From Hong Kong to Sao Paulo, and all points between, one word dominates all others among big investors: Greece. Will the Greeks remain in the eurozone? What will happen to the EU and the global economy if they do not?
Until recently, Europe was a sort of mirror that confirmed for the major emerging economies the spectacular nature of their own success. They could contrast their high growth rates with Europe’s high levels of debt. They could oppose their “positive energy” with the pessimism dominating European minds. They were only too willing to advise Europe to work harder and spend less, as legitimate pride mingled with an understandable desire to settle historical scores and attenuate their legacies of colonial submission and humiliation.
However, today, emerging countries are growing very concerned with what they rightly perceive as the serious risks to their own economies implied by excessive weakness in Europe, which remains the world’s trade leader.
Moreover, Europe’s malaise threatens many of these countries’ political stability as well, given the close connection — especially in China — between the legitimacy of existing arrangements and the continuation of rapid economic growth.
If the crisis in Europe were to cause annual GDP growth to fall below 7 percent in China, 5 percent in India and 3 percent in Brazil, these countries’ most vulnerable citizens would be hardest hit. They were never part of the “culture of hope,” based largely on material success, that played a key role in these countries’ success. If social inequalities were to reach new heights, their frustration and resentment could manifest itself fully.
In that case, Europe could suddenly become a very different mirror for emerging countries, revealing, if not accentuating, their own structural weaknesses.
And that is why, just as Europe must save the Greek economy or Spain’s banks at all costs, emerging countries must do whatever they can to contribute to the rescue of the European economy. As Europe has learned, the longer one waits, the higher the cost — and the lower the chance of success.
Unfortunately, a group of countries that are united above all by a common denial of their global responsibilities is unlikely to reach such a conclusion.
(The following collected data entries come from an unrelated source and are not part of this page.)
Fixpoint lrps_loop (a : AuctionCellRep) (lrps : list LRP) (acc : translated LRP) : rep (translated LRP) :=
  match lrps with
  | [] => Ret acc
  | lrp :: lrps =>
      Do GenerateInstanceGuid (λ instanceGuid, match instanceGuid with
      | Err _ => lrps_loop a lrps (mkTranslated (requests acc) (by_guid acc) (untranslated acc ++ [lrp]))
      | Ok instanceGuid =>
          match PathForRootFS (pc_RootFs (lrp_PlacementConstraint lrp)) (acr_stackPathMap a) with
          | Err _ => lrps_loop a lrps (mkTranslated (requests acc) (by_guid acc) (untranslated acc ++ [lrp]))
          | Ok rootFSPath =>
              let containerGuid := LRPContainerGuid (ProcessGuid (lrp_Key lrp)) instanceGuid in
              lrps_loop a lrps (mkTranslated (requests acc ++ [lrp_request lrp instanceGuid rootFSPath])
                (<[containerGuid := lrp]> (by_guid acc)) (untranslated acc))
          end
      end)
  end.

Definition lrpsToAllocationRequest (a : AuctionCellRep) (lrps : list LRP) : rep (translated LRP) :=
  lrps_loop a lrps (mkTranslated [] ∅ []).

Definition task_tags (task : Task) : Tags :=
  Some (<[DomainTag := task_Domain task]> (<[LifecycleTag := TaskLifecycle]> ∅)).

Definition task_request (task : Task) (rootFSPath : string) : executor.AllocationRequest :=
  executor.mkAllocationRequest (task_Guid task)
    (executor_NewResource (task_Resource task) rootFSPath) (task_tags task).

(** The task is entered in the map before its root file system is looked up. *)
Fixpoint tasks_loop (a : AuctionCellRep) (tasks : list Task) (acc : translated Task) : translated Task :=
  match tasks with
  | [] => acc
  | task :: tasks =>
      let taskMap := <[task_Guid task := task]> (by_guid acc) in
      match PathForRootFS (pc_RootFs (task_PlacementConstraint task)) (acr_stackPathMap a) with
      | Err _ => tasks_loop a tasks (mkTranslated (requests acc) taskMap (untranslated acc ++ [task]))
      | Ok rootFSPath =>
          tasks_loop a tasks (mkTranslated (requests acc ++ [task_request task rootFSPath])
            taskMap (untranslated acc))
      end
  end.

Definition tasksToAllocationRequests (a : AuctionCellRep) (tasks : list Task) : translated Task :=
  tasks_loop a tasks (mkTranslated [] ∅ []).

(** The failures the executor reports, as the work they stand for. *)
Definition failed_items {A} (m : gmap string A) (failures : list executor.AllocationFailure) : list A :=
  omap (λ failure, m !! executor.ar_Guid (executor.af_AllocationRequest failure)) failures.

Definition perform_lrps (a : AuctionCellRep) (lrps : list LRP) : rep (list LRP) :=
  match lrps with
  | [] => Ret []
  | _ =>
      let* t := lrpsToAllocationRequest a lrps in
      Do (AllocateContainers (requests t)) (λ failures, match failures with
      | Err _ => Ret lrps
      | Ok failures => Ret (untranslated t ++ failed_items (by_guid t) failures)
      end)
  end.

Definition perform_tasks (a : AuctionCellRep) (tasks : list Task) : rep (list Task) :=
  match tasks with
  | [] => Ret []
  | _ =>
      let t := tasksToAllocationRequests a tasks in
      Do (AllocateContainers (requests t)) (λ failures, match failures with
      | Err _ => Ret tasks
      | Ok failures => Ret (untranslated t ++ failed_items (by_guid t) failures)
      end)
  end.

(** The error of [Perform] is always nil. *)
Definition Perform (a : AuctionCellRep) (work : Work) : rep Work :=
  Do Evacuating (λ evacuating,
  if evacuating : bool then Ret work
  else
    let* failedLRPs := perform_lrps a (work_LRPs work) in
    let* failedTasks := perform_tasks a (work_Tasks work) in
    Ret (mkWork failedLRPs failedTasks)).

Definition Reset : option error := Some (errors_New "not-a-simulation-rep").

End auction_cell_rep.

(** auctioncellrep/helpers.go: a version-4 UUID cut to 28 characters; [uuid] is
    what the UUID library returned. *)
Definition GenerateGuid (uuid : res string) : res string :=
  match uuid with
  | Err err => Err err
  | Ok guid =>
      if bool_decide (28 < String.length guid)%nat then Ok (String.substring 0 28 guid) else Ok guid
  end.

Section auction_cell_rep_facts.
Context `{Models}.

(** ** Root file systems *)

Lemma arbitrary_providers_Some arbitrary (m : RootFSProviders) :
  (∀ k, m !! k ≠ Some None) →
  ∀ k, foldl (λ m scheme, <[scheme := Some ArbitraryRootFSProvider]> m) m arbitrary !! k ≠ Some None.
Proof.
  revert m. induction arbitrary as [|s l IH]; intros m Hm k; simpl; [done|].
  apply IH. intros k'. destruct (decide (s = k')) as [->|].
  - by rewrite lookup_insert_eq.
  - by rewrite lookup_insert_ne.
Qed.

(** The providers of a cell are never nil. *)
Lemma rootFSProviders_Some preloaded arbitrary k :
  rootFSProviders preloaded arbitrary !! k ≠ Some None.
Proof.
  unfold rootFSProviders. rewrite !lookup_insert.
  repeat case_decide; [done..|]. apply arbitrary_providers_Some.
  intros k'. by rewrite lookup_empty.
Qed.

Lemma rootFSProviders_preloaded preloaded arbitrary k :
  k = PreloadedRootFSScheme ∨ k = PreloadedOCIRootFSScheme →
  rootFSProviders preloaded arbitrary !! k
    = Some (Some (NewFixedSetRootFSProvider (map_to_list preloaded).*1)).
Proof. intros Hk. unfold rootFSProviders. rewrite !lookup_insert. repeat case_decide; naive_solver. Qed.

Lemma elem_of_stacks (m : StackPathMap) k : k ∈ (map_to_list m).*1 ↔ is_Some (m !! k).
Proof.
  rewrite list_elem_of_fmap. split.
  - intros ([k' v] & -> & Hv%elem_of_map_to_list). eauto.
  - intros [v Hv]. exists (k, v). by rewrite elem_of_map_to_list.
Qed.

Lemma match_preloaded preloaded arbitrary url :
  Scheme url = PreloadedRootFSScheme ∨ Scheme url = PreloadedOCIRootFSScheme →
  RootFSProviders_Match (rootFSProviders preloaded arbitrary) url
    = Some (bool_decide (is_Some (preloaded !! Opaque url))).
Proof.
  intros Hs. unfold RootFSProviders_Match. rewrite rootFSProviders_preloaded by done.
  simpl. f_equal.
  destruct (StringSet_Contains _ _) eqn:E; symmetry.
  - apply bool_decide_eq_true. by apply elem_of_stacks, StringSet_Contains_spec.
  - apply bool_decide_eq_false. intros Hx. apply elem_of_stacks, StringSet_Contains_spec in Hx.
    congruence.
Qed.

(** What a cell advertises it can run, it can run: when the state that a cell
    reports matches a root file system, translating that root file system to a
    path on the cell succeeds; for the preloaded schemes the converse holds too,
    and matching never panics. *)
Theorem advertised_rootfs_has_path cellID preloaded arbitrary zone tags opt c rootfs :
  cs_RootFSProviders c = acr_rootFSProviders (New cellID preloaded arbitrary zone tags opt) →
  CellState_MatchRootFS c rootfs ≠ None ∧
  (CellState_MatchRootFS c rootfs = Some true → is_ok (PathForRootFS rootfs preloaded) = true) ∧
  (∀ url, Parse rootfs = Ok url →
     Scheme url = PreloadedRootFSScheme ∨ Scheme url = PreloadedOCIRootFSScheme → rootfs ≠ "" →
     CellState_MatchRootFS c rootfs = Some (is_ok (PathForRootFS rootfs preloaded))).
Proof.
  intros Hc. unfold CellState_MatchRootFS, PathForRootFS. rewrite Hc. simpl.
  assert (∀ url, Scheme url = PreloadedRootFSScheme ∨ Scheme url = PreloadedOCIRootFSScheme →
    RootFSProviders_Match (rootFSProviders preloaded arbitrary) url
      = Some (bool_decide (is_Some (preloaded !! Opaque url)))) as Hpre
    by (intros; by apply match_preloaded).
  split_and!.
  - destruct (Parse rootfs) as [url|]; [|done].
    unfold RootFSProviders_Match. pose proof (rootFSProviders_Some preloaded arbitrary (Scheme url)).
    by destruct (_ !! Scheme url) as [[?|]|].
  - case_bool_decide; [done|]. destruct (Parse rootfs) as [url|]; [|done].
    intros Hm. repeat case_bool_decide; [| |done];
      (rewrite Hpre in Hm by auto); injection Hm as Hm%bool_decide_eq_true;
      destruct Hm as [p ->]; done.
  - intros url -> Hs Hne. rewrite Hpre by done. rewrite (bool_decide_false (rootfs = "")) by done.
    f_equal. destruct (preloaded !! Opaque url) as [p|].
    + rewrite bool_decide_true by eauto. repeat case_bool_decide; done.
    + rewrite bool_decide_false by (by intros [??]). repeat case_bool_decide; naive_solver.
Qed.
Indeed, most emerging countries would balk at the idea of coming to Europe’s financial rescue for several reasons.
First, there is no such thing as a bloc of emerging countries. They are not united by a common vision of their future, or by a common political ideal, such as democracy in the Western world. Whatever the limits or contradictions of shared values, it would be naive to dismiss their importance. Europe and the US will remain allies even if US President Barack Obama, like former French president Nicolas Sarkozy, turns out to be a one-term president.
Second, emerging countries are more Europe’s rivals than its partners. They are united only by their shared suspicion of China. In such a context, a common long-term strategy is extremely difficult to conceive.
The Chinese might proclaim that they tend to think over a “longer” term than Americans, who think more “broadly,” and Europeans, who think more “deeply,” as a well-known Chinese international relations expert has put it. However, when it comes to the European financial crisis, China’s behavior seems to be determined by purely short-term tactical considerations, even as Chinese investments in Europe tripled last year. To buy half of Piraeus’ harbor at a knockdown price might seem more advantageous than investing in the long-term consolidation of the Greek economy and its finances, but is that really the case?
Third, emerging countries’ short-term opportunism is based on a double distrust: toward Europe, of course, but also, paradoxically, toward themselves. That is, they lack confidence in their ability to do their part to save the sick man of the global economy that Europe has become.
To be sure, this runs counter to the triumphalism emanating from Asia, in particular. Kishore Mahbubani, a leading foreign-policy thinker from Singapore, recently proclaimed in Vienna, at a conference organized by my institute, that the next millennium would be Asian.
Yet one senses among elites from emerging countries something akin to existential doubt, which the European crisis has served to reinforce. This insecurity manifests itself in many ways: from the accumulation of liquid wealth as insurance against foreign and domestic uncertainties to the choice of many, if not most, to educate their children abroad.
In fact, the sick man — undeniably European, if not Western — could reveal himself to be more resilient, owing to the strength of his own natural defenses: democracy and the rule of law. That is why the current European crisis might well prove to be a crucial test for emerging countries that are more dynamic than Europe economically, but ultimately more fragile politically.
Dominique Moisi is the founder of the French Institute of International Affairs and a professor at the Institute of Political Studies in Paris.